Ben J. Pierce is a 16 year old Youtube star, who runs the Youtube channel “KidPOV” (Kid Point of View) which he started on August 28, 2011.  Pierce also runs a second channel for his music called “BENNY”, which is where he released his debut single “Little Game”. This music video focuses on how harmful gender roles can be to kids. Pierce has also released two other videos questioning gender roles on KidPOV, “Why Boys Can’t Wear Pink” and “Why Double Standards Are Great”. In the first video, Pierce relays to his audience the three negative reactions he got for going trick or treating as a pink loofah; in the second, he discusses the double standards in the reactions between a photo shoot Nick Jonas did and Miley Cyrus did. Pierce released “Little Game” on October 25, 2014, which soon went viral and currently has a million and a half views.

The music video uses color and gendered toys and clothes to visually contrast the two gender roles society forces children into from a young age. The video revolves around two main characters, a boy and a girl, who question the roles they are forced into. The boy tries to pick up and play with a pink doll while the girl opens a book instead of balancing it on her head like the other 3 girls, at 0:37 and 1:21 respectively. As the video progresses, we see how both children’s peers react threateningly to these displays of independence. The boy and the girl then get thrown into a room for “broken toys” where it seems that other children who have also broken from their gender roles were sent. The other kids in this room are still trying to conform to the gender norms despite already being ostracized from the group. Our two main kids find some blue and pink powder and shake hands after touching it at 3:02. This mixes the colors that represent the two genders and breaks the other kids from the “game” of gender, allowing everyone to be themselves. More colored powder is added to visually represent the mixing of the two “genders” and the children end up putting the opposite gender’s color on their faces to show that everyone is done playing the “little game” of gender.

The video visually represents Judith Butler’s idea that when the minority in the population queers gender or sexuality, they pave the way for the majority of the population to have more freedom.
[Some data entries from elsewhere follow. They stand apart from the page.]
(** Replace the inode of an existing entry, which keeps its place. *)
Fixpoint replace (name : string) (i : inode) (l : list (string * inode))
  : list (string * inode) :=
  match l with
  | [] => []
  | (n, j) :: l' =>
      if String.eqb name n then (n, i) :: l' else (n, j) :: replace name i l'
  end.

Definition remove (name : string) (l : list (string * inode))
  : list (string * inode) :=
  filter (fun e => negb (String.eqb name (fst e))) l.

Definition is_name_char (c : ascii) : bool :=
  negb (Ascii.eqb c "/") && negb (Ascii.eqb c zero).

(** A name that is one path component.  Any other name makes the joined
    path point at the directory itself, above it or below one of its
    entries. *)
Definition valid_name (name : string) : bool :=
  negb (String.eqb name "") && negb (String.eqb name ".")
  && negb (String.eqb name "..")
  && forallb is_name_char (list_ascii_of_string name)
  && (String.length name <=? 255)%nat.

Definition M (A : Type) : Type := filesystem -> result A * filesystem.

Definition ret {A} (a : A) : M A := fun fs => (Ok a, fs).

Definition raise {A} (e : exn) : M A := fun fs => (Raise e, fs).

Definition bind {A B} (c : M A) (k : A -> M B) : M B :=
  fun fs =>
    match c fs with
    | (Ok a, fs') => k a fs'
    | (Raise e, fs') => (Raise e, fs')
    end.

Declare Scope py_scope.
Delimit Scope py_scope with py.
Notation "x <- c ;; k" := (bind c (fun x => k))
  (at level 61, c at next level, right associativity) : py_scope.
Notation "c ;; k" := (bind c (fun _ => k))
  (at level 61, right associativity) : py_scope.
Local Open Scope py_scope.

(** [try: c  except <classes>: h e]; [catches] says which exceptions the
    clause takes. *)
Definition try_except {A} (c : M A) (catches : exn -> bool) (h : exn -> M A) : M A :=
  fun fs =>
    match c fs with
    | (Ok a, fs') => (Ok a, fs')
    | (Raise e, fs') => if catches e then h e fs' else (Raise e, fs')
    end.

(** [try: c  except <classes>: h e  else: k a]; the [else] suite is outside
    the protected region. *)
Definition try_except_else {A B} (c : M A) (catches : exn -> bool)
    (h : exn -> M B) (k : A -> M B) : M B :=
  fun fs =>
    match c fs with
    | (Ok a, fs') => k a fs'
    | (Raise e, fs') => if catches e then h e fs' else (Raise e, fs')
    end.

(** [try: return c  finally: f]: the [finally] suite always runs, and an
    exception it raises replaces the outcome of [c]. *)
Definition try_finally {A} (c : M A) (f : M unit) : M A :=
  fun fs =>
    match c fs with
    | (r, fs') =>
        match f fs' with
        | (Ok _, fs'') => (r, fs'')
        | (Raise e, fs'') => (Raise e, fs'')
        end
    end.

(** [try: c  finally: return f]: the [return] in the [finally] suite
    discards whatever [c] raised. *)
Definition try_finally_return {A B} (c : M A) (f : M B) : M B :=
  fun fs => f (snd (c fs)).

(** *** Operating-system calls *)

Definition time_time : M time := fun fs => (Ok (clock fs), fs).

Definition os_path_exists (path : string) : M bool :=
  fun fs =>
    (Ok (match lookup path (entries fs) with Some _ => true | None => false end), fs).

Definition os_scandir : M (list string) :=
  fun fs => (Ok (map fst (entries fs)), fs).

(** [with open(path, "wb") as f: pickle.dump(value, f)].  A new file gets
    no attributes; an existing file is truncated in place and keeps them.
    Writing marks the status-change time.  The model lists a new file
    last; where [os.scandir] reports it is up to the file system, and no
    result below depends on it. *)
Definition open_wb_dump (path : string) (value : pyobj) : M unit :=
  fun fs =>
    if valid_name path then
      match lookup path (entries fs) with
      | Some i =>
          (Ok tt,
           with_entries fs
             (replace path
                (mk_inode value (birthtime_attr i) (key_attr i) (created i) (clock fs))
                (entries fs)))
      | None =>
          (Ok tt,
           with_entries fs
             (entries fs ++ [(path, mk_inode value None None (clock fs) (clock fs))]))
      end
    else (Raise (PathOutsideStore path), fs).

(** [with open(path, "rb") as f: return pickle.load(f)]. *)
Definition open_rb_load (path : string) : M pyobj :=
  fun fs =>
    if valid_name path then
      match lookup path (entries fs) with
      | Some i => (Ok (payload i), fs)
      | None => (Raise (FileNotFoundError path), fs)
      end
    else (Raise (PathOutsideStore path), fs).

Definition os_unlink (path : string) : M unit :=
  fun fs =>
    if valid_name path then
      match lookup path (entries fs) with
      | Some _ => (Ok tt, with_entries fs (remove path (entries fs)))
      | None => (Raise (FileNotFoundError path), fs)
      end
    else (Raise (PathOutsideStore path), fs).

(** [struct.unpack(">d", os.getxattr(path, "user.birthtime"))[0]]. *)
Definition os_getxattr_birthtime (path : string) : M time :=
  fun fs =>
    match lookup path (entries fs) with
    | None => (Raise (FileNotFoundError path), fs)
    | Some i =>
        if xattr_supported fs then
          match birthtime_attr i with
          | Some t => (Ok t, fs)
          | None => (Raise OSError, fs)
          end
        else (Raise OSError, fs)
    end.

Definition os_getxattr_key (path : string) : M bytes :=
  fun fs =>
    match lookup path (entries fs) with
    | None => (Raise (FileNotFoundError path), fs)
    | Some i =>
        if xattr_supported fs then
          match key_attr i with
          | Some k => (Ok k, fs)
          | None => (Raise OSError, fs)
          end
        else (Raise OSError, fs)
    end.

(** [os.setxattr(path, "user.birthtime", struct.pack(">d", t))]. *)
Definition os_setxattr_birthtime (path : string) (t : time) : M unit :=
  fun fs =>
    match lookup path (entries fs) with
    | None => (Raise (FileNotFoundError path), fs)
    | Some i =>
        if xattr_supported fs then
          (Ok tt,
           with_entries fs
             (replace path
                (mk_inode (payload i) (Some t) (key_attr i) (created i) (clock fs))
                (entries fs)))
        else (Raise OSError, fs)
    end.

Definition os_setxattr_key (path : string) (k : bytes) : M unit :=
  fun fs =>
    match lookup path (entries fs) with
    | None => (Raise (FileNotFoundError path), fs)
    | Some i =>
        if xattr_supported fs then
          (Ok tt,
           with_entries fs
             (replace path
                (mk_inode (payload i) (birthtime_attr i) (Some k) (created i) (clock fs))
                (entries fs)))
        else (Raise OSError, fs)
    end.

Record stat_result : Type := mk_stat {
  st_birthtime : option time;      (* [None]: the attribute is missing *)
  st_ctime : time
}.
The two main kids break from their gender performativity, and stop performing as their assigned gender even though they are shunned for it. By breaking this performativity, they end up showing their own peers that it is okay to be themselves. At the end of the video, the boys and girls are interacting and sharing their genders with each other, visually represented with blue and pink powder being blown around. There is also a visual representation of the breaking of the genders through the breaking of blue and pink objects, which then mix together at 3:05. The minority group (the boy and girl) queer gender and allow for the majority group (the other kids) to explore their genders farther.
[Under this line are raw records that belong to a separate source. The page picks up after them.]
(** The percentage for the integer [k] of hundredths: the binary64 value
    nearest to [k / 100]. *)
Definition hundredths (k : Z) : float64 := div (of_Z k) (of_Z 100).

(** [{"success": true, "recommendations": [{"crop": ..., "probability": ...}, ...]}] *)
Definition success_envelope (recs : list (string * float64)) : json :=
  JObj [("success", JBool true);
        ("recommendations",
         JArr (map (fun r => JObj [("crop", JStr (fst r)); ("probability", JNum (snd r))]) recs))].

(** [{"success": false, "error": msg}] *)
Definition failure_envelope (msg : string) : json :=
  JObj [("success", JBool false); ("error", JStr msg)].

Definition EXPECTED_7 : string :=
  "Expected 7 features: N, P, K, temperature, humidity, ph, rainfall".

(** The text [json.dumps] gives the failure envelope for a wrong number of
    arguments. *)
Definition EXPECTED_7_json : string :=
  let q := String dquote_char EmptyString in
  ("{" ++ q ++ "success" ++ q ++ ": false, " ++ q ++ "error" ++ q ++ ": " ++ q
       ++ "Expected 7 features: N, P, K, temperature, humidity, ph, rainfall" ++ q ++ "}")%string.

(** [float(x)] raises. *)
Definition non_numeric (x : string) : Prop := exists e, float x = Raise e.

(** Every character is a printable ASCII one, from the space to the tilde:
    none ends a line. *)
Definition printable_ascii (s : string) : bool :=
  forallb (fun c => (32 <=? ord c) && (ord c <? 127)) (list_ascii_of_string s).

(** *** A classifier and a request to run the code on *)

(** Four classes, two of them tied. *)
Definition example_probs : list float64 :=
  [of_decimal false 25 (-2); of_decimal false 4 (-1);
   of_decimal false 1 (-1); of_decimal false 25 (-2)].

Definition example_model : Classifier :=
  {| classes_ := ["apple"; "banana"; "rice"; "maize"];
     predict_proba := fun df => Ok (map (fun _ => example_probs) (rows df)) |}.

(** The same persisted model, loaded once more. *)
Definition example_model_reloaded : Classifier :=
  {| classes_ := classes_ example_model;
     predict_proba := fun df => predict_proba example_model df |}.


(** [sample = [90, 40, 40, 25.5, 75, 6.8, 180]] of [predict.py]. *)
Definition sample : list float64 :=
  [of_Z 90; of_Z 40; of_Z 40; of_decimal false 255 (-1); of_Z 75;
   of_decimal false 68 (-1); of_Z 180].

(** ** Arithmetic of rounding to nearest even *)

(** [M / 2^n] rounded to the nearest integer, ties to even. *)
Definition rne (M n : Z) : Z :=
  let m := M / 2 ^ n in
  match 2 * (M mod 2 ^ n) ?= 2 ^ n with
  | Lt => m
  | Eq => if Z.even m then m else m + 1
  | Gt => m + 1
  end.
The lyrics of the song further the idea of Judith Butler’s Gender Performativity. The song starts out saying that the people are played “like pawns” with “absent minds”; the kids are dolls who have to perform to the expectations of their society based on what they were assigned at birth. The song goes on to say, “You’re raising suicidal with your predetermined titles” and “Gender roles impose control and deceive progressive time”. These lyrics show how gender is predetermined without the person’s say and how it serves more to control those people. It also stressed that, despite the idea that society should be progressive, this is not actually the case. The song ends with a repeat of, “Play our little game” and a question, “Won’t you play with me?” Society wants everyone to play the game of gender and perform their gender correctly, but each person has the ability to say no and reject their gender roles or performance, thereby queering gender.